Saint-Pierre-et-Miquelon compte un cas avéré. Sa capacité en réanimation, initialement de deux lits, sera portée à 10.

Wallis-et-Futuna ne compte aucun cas déclaré. Sa capacité en réanimation a été portée de 2 à 4 lits et pourra aller jusqu'à 10.

La Polynésie Française compte 53 cas avérés et 3 patients en réanimation pour 40 lits.

La Nouvelle-Calédonie compte 18 cas et un patient en réanimation pour une capacité de 42 lits que l'on pourra porter à 66 en fonction des besoins.

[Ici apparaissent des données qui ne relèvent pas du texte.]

(** * QuickBooks Migrator: the transformation and reconciliation engine

    A shallow embedding of [quickbooks_migrator.py] (class [QuickBooksMigrator]).

    - Python floats are idealised as exact rationals ([Q]); [frappe.utils.flt]
      is the identity on them and [flt(x, 2)] rounds to two decimals.
    - A Python [dict] with optional keys is a record with [option] fields; a
      key the code indexes unconditionally is a plain field.
    - Exceptions are values of [exn]; code that can raise returns a [result].
    - The Frappe database is an explicit [Database] value; code that only
      reads it is a function of it, code that writes it returns the new one. *)

From Stdlib Require Import String Ascii List Bool ZArith QArith Qround Qabs Qminmax Lia.
From Stdlib Require Import DecimalString.
Import ListNotations.
Open Scope string_scope.

(** ** Exceptions and results *)

Inductive exn : Set :=
| IndexError          (* [xs[0]] on an empty list *)
| KeyError            (* [d[k]] on a missing key *)
| UnboundLocalError   (* a local variable read before assignment *)
| StopIteration       (* [next] on an exhausted iterator *)
| ZeroDivisionError
| DoesNotExistError   (* [frappe.get_doc] on a missing document *)
| ValidationError     (* raised by the storage collaborator *)
| TokenError          (* raised by the OAuth session on refresh *)
| RecursionError      (* the interpreter's recursion limit *)
| TransportError.     (* the error the specification asks for after one retry *)

Inductive result (A : Type) : Type :=
| Ok (a : A)
| Raise (e : exn).
Arguments Ok {A} a.
Arguments Raise {A} e.

Definition bind {A B : Type} (c : result A) (k : A -> result B) : result B :=
  match c with
  | Ok a => k a
  | Raise e => Raise e
  end.

Notation "x <- c ;; k" := (bind c (fun x => k))
  (at level 61, c at next level, right associativity).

Les services de réanimation ne sont donc pas saturés en outre-mer puisque le taux d'occupation des lits y est inférieur à 50 % et que la capacité d'augmentation de leur nombre est identifiée. L'évolution de l'épidémie nécessitera l'envoi de ressources et de moyens supplémentaires. Concernant l'approvisionnement en masques et en tests, les tensions sont nationales et internationales. Le Gouvernement assure le bon approvisionnement des territoires en fonction des demandes des ARS, relayées par les préfets, au niveau national, auprès du centre de crise sanitaire piloté par le ministère des solidarités et de la santé. La solidarité nationale joue pleinement son rôle, ce qui permet d'affronter cette crise sanitaire de grande ampleur. Nous sommes aux côtés des personnels soignants des outre-mer et de l'Hexagone et nous devons à nouveau les féliciter pour leur mobilisation exemplaire.

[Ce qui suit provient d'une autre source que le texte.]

(** C8. On every path of [fetchNewsUpdates] the storage is left as it was,
    or the record that could not be deserialized has been removed, or (after
    a successful call of a provider whose text parsed) the new record has
    been written and the acquired pair is what is returned; this holds for
    the version with the configuration check and for the version with the
    fallback provider.  The degraded paths (missing credential, failed
    provider) never write.  A stored record that cannot be deserialized is a
    cache miss: the call runs as if the record were absent, and raises
    nothing. *)
Theorem cache_written_only_on_success (env : Env) (language : Language)
  (previousHighlights : list NewsHighlight) (w : World) :
  let run := Service.fetchNewsUpdates env language previousHighlights w in
  let run2 := ServiceWithFallback.fetchNewsUpdates env language previousHighlights w in
  let prompt := prompt_of language previousHighlights (clock w) in
  let m := localStorage w in
  let kept_or_cleared (m' : gmap jsstring jsstring) :=
    m' = m \/ (m' = delete CACHE_KEY m
               /\ exists c, m !! CACHE_KEY = Some c /\ corrupt c) in
  let written (out : completion NewsResult * World) (d srcs : jsval) :=
    fst out = Normal (mkResult d srcs)
    /\ localStorage (snd out)
       = <[CACHE_KEY := stringify_text (cache_record d srcs (clock (snd out)) language)]> m in
  let primary_gives (d srcs : jsval) :=
    exists response,
      configured (API_KEY env) = true
      /\ settled (generateContent env prompt) = Normal response
      /\ JSON_parse (cleanText (text_or_empty_object response)) = Normal d
      /\ srcs = sourcesOf response in
  (kept_or_cleared (localStorage (snd run))
   \/ exists d srcs, primary_gives d srcs /\ written run d srcs)
  /\ (kept_or_cleared (localStorage (snd run2))
      \/ exists d srcs,
          (primary_gives d srcs
           \/ (FallbackProps.primary_fails env prompt
               /\ FallbackProps.secondary_succeeds env prompt d /\ srcs = JArr []))
          /\ written run2 d srcs)
  /\ (configured (API_KEY env) = false \/ ServiceProps.primary_fails env prompt ->
      kept_or_cleared (localStorage (snd run)))
  /\ (forall c, m !! CACHE_KEY = Some c -> c <> [] -> corrupt c ->
      run = Service.fetchNewsUpdates env language previousHighlights
              (with_storage (delete CACHE_KEY) w)
      /\ exists r, fst run = Normal r).
Proof.
  intros run run2 prompt m kept_or_cleared written primary_gives.
  assert (Hrun : run = Service.fetchNewsUpdates env language previousHighlights w)
    by reflexivity.
  rewrite fetchNewsUpdates_spec in Hrun.
  assert (Hrun2 : run2
                  = ServiceWithFallback.fetchNewsUpdates env language previousHighlights w)
    by reflexivity.
  rewrite fallback_fetchNewsUpdates_spec in Hrun2.
  pose proof (after_check_storage language w) as Hcheck. fold m in Hcheck.
  split; [|split; [|split]].
  - subst kept_or_cleared written primary_gives. cbn beta. rewrite Hrun.
    destruct (cached_fresh language w) as [r|]; [left; left; reflexivity|].
    cbn zeta. fold prompt.
    destruct (configured (API_KEY env)) eqn:Hkey; [|left; exact Hcheck].
    rewrite acquire_primary_spec. cbn zeta.
    destruct (settled (generateContent env prompt)) as [response|err] eqn:Hsettled.
    + destruct (JSON_parse (cleanText (text_or_empty_object response))) as [d|err]
        eqn:Hparse.
      * right. exists d, (sourcesOf response). split.
        -- exists response. auto.
        -- split; [reflexivity|].
           cbn [snd with_storage localStorage clock called].
           apply insert_after_check.
      * left. rewrite fail_safe_spec. exact Hcheck.
    + left. rewrite fail_safe_spec. exact Hcheck.
  - subst kept_or_cleared written primary_gives. cbn beta. rewrite Hrun2.
    destruct (cached_fresh language w) as [r|]; [left; left; reflexivity|].
    cbn zeta. fold prompt.
    assert (Hover : forall err w2,
               localStorage w2 = localStorage (after_check language w) ->
               FallbackProps.primary_fails env prompt ->
               let out := ServiceWithFallback.fail_over env language prompt
                            (localStorage w !! CACHE_KEY) err w2 in
               (localStorage (snd out) = m
                \/ localStorage (snd out) = delete CACHE_KEY m
                   /\ exists c, m !! CACHE_KEY = Some c /\ corrupt c)
               \/ exists d srcs,
                   ((exists response,
                       configured (API_KEY env) = true
                       /\ settled (generateContent env prompt) = Normal response
                       /\ JSON_parse (cleanText (text_or_empty_object response)) = Normal d
                       /\ srcs = sourcesOf response)
                    \/ (FallbackProps.primary_fails env prompt
                        /\ FallbackProps.secondary_succeeds env prompt d
                        /\ srcs = JArr []))
                   /\ fst out = Normal (mkResult d srcs)
                   /\ localStorage (snd out)
                      = <[CACHE_KEY := stringify_text
                                         (cache_record d srcs (clock (snd out)) language)]> m).
    { intros err w2 Hst Hfails out.
      destruct (fail_over_storage env language prompt (localStorage w !! CACHE_KEY) err w2)
        as [[Hsame _]|(d & Hsec & Hres & Hstore)]; fold out in Hsame || fold out in Hres, Hstore.
      - left. rewrite Hsame, Hst. exact Hcheck.
      - right. exists d, (JArr []). split; [right; auto|]. split; [exact Hres|].
        rewrite Hstore, Hst. apply insert_after_check. }
    rewrite fallback_primary_spec.
    destruct (configured (API_KEY env)) eqn:Hkey.
    + cbn zeta.
      destruct (settled (generateContent env prompt)) as [response|err] eqn:Hsettled.
      * destruct (JSON_parse (cleanText (text_or_empty_object response))) as [d|err]
          eqn:Hparse.
        -- right. exists d, (sourcesOf response). split.
           ++ left. exists response. auto.
           ++ split; [reflexivity|].
              cbn [snd with_storage localStorage clock called].
              apply insert_after_check.
        -- apply Hover; [reflexivity|]. right. rewrite Hsettled.
           unfold malformed. rewrite Hparse. exact I.
      * apply Hover; [reflexivity|]. right. rewrite Hsettled. exact I.
    + apply Hover; [reflexivity|]. left. exact Hkey.
  - subst kept_or_cleared. cbn beta. rewrite Hrun. intros Hdegraded.
    destruct (cached_fresh language w) as [r|]; [left; reflexivity|].
    cbn zeta. fold prompt.
    destruct (configured (API_KEY env)) eqn:Hkey; [|exact Hcheck].
    destruct Hdegraded as [Hno|Hfail]; [discriminate|].
    destruct (service_primary_fails env language prompt (after_check language w) Hfail)
      as (err & w2 & Hprimary & Hst & _).
    rewrite Hprimary, fail_safe_spec. cbn [snd logged localStorage].
    rewrite Hst. exact Hcheck.
  - intros c Hstore Hne Hcorrupt.
    assert (Hread : throws (fresh_entry language (clock w) c))
      by (apply corrupt_iff_reading_throws; exact Hcorrupt).
    assert (Hmiss : cached_fresh language w = None).
    { unfold cached_fresh. fold m. rewrite Hstore.
      destruct c; [congruence|]. cbn [nonempty].
      destruct (fresh_entry _ _ _) as [[r|]|]; [destruct Hread | |]; reflexivity. }
    assert (Hafter : after_check language w = with_storage (delete CACHE_KEY) w).
    { unfold after_check. fold m. rewrite Hstore.
      destruct c; [congruence|]. cbn [nonempty].
      destruct (fresh_entry _ _ _) as [[r|]|]; [destruct Hread |destruct Hread|];
        reflexivity. }
    assert (Hdel : localStorage (with_storage (delete CACHE_KEY) w) !! CACHE_KEY = None)
      by apply lookup_delete_eq.
    destruct (empty_cache_not_served language _ Hdel) as [Hmiss' Hsame'].
    split.
    + rewrite Hrun, fetchNewsUpdates_spec, Hmiss, Hmiss', Hsame', Hafter.
      reflexivity.
    + rewrite Hrun, Hmiss. cbn zeta.
      destruct (configured (API_KEY env)); [|eauto].
      destruct (Service.acquire_primary _ _ _ _) as [[r|err] w2]; [eauto|].
      rewrite fail_safe_spec. eauto.
Qed.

S'agissant des tests, le conseil scientifique a émis des recommandations. L'État souhaite rendre systématique les tests à l'entrée et à la sortie de quatorzaine pour les personnes arrivant dans les territoires d'outre-mer. Nous souhaitons également dépister les personnes symptomatiques suspectées d'être malades. Cet objectif suppose de renforcer les capacités en tests de l'ensemble de nos territoires. Nous nous y employons dans un contexte de très forte demande mondiale et nationale.

Concernant les mesures d'isolement, les personnes atteintes de Covid-19 seront désormais isolées, à domicile ou dans un centre qui leur sera proposé selon les conditions d'hébergement du territoire.

Je tiens enfin à saluer à nouveau les soignants mais aussi toutes les forces vives dont la mobilisation permet à notre pays, à nos territoires, de continuer à vivre. Je sais combien nous leur devons. Nous devons les en féliciter, et nous avons encore besoin d'eux.

Nous aurons sans doute l'occasion, au cours de notre échange, d'aborder les sujets de l'éducation ou de l'aide aux entreprises. Je suis à votre disposition pour répondre à vos questions.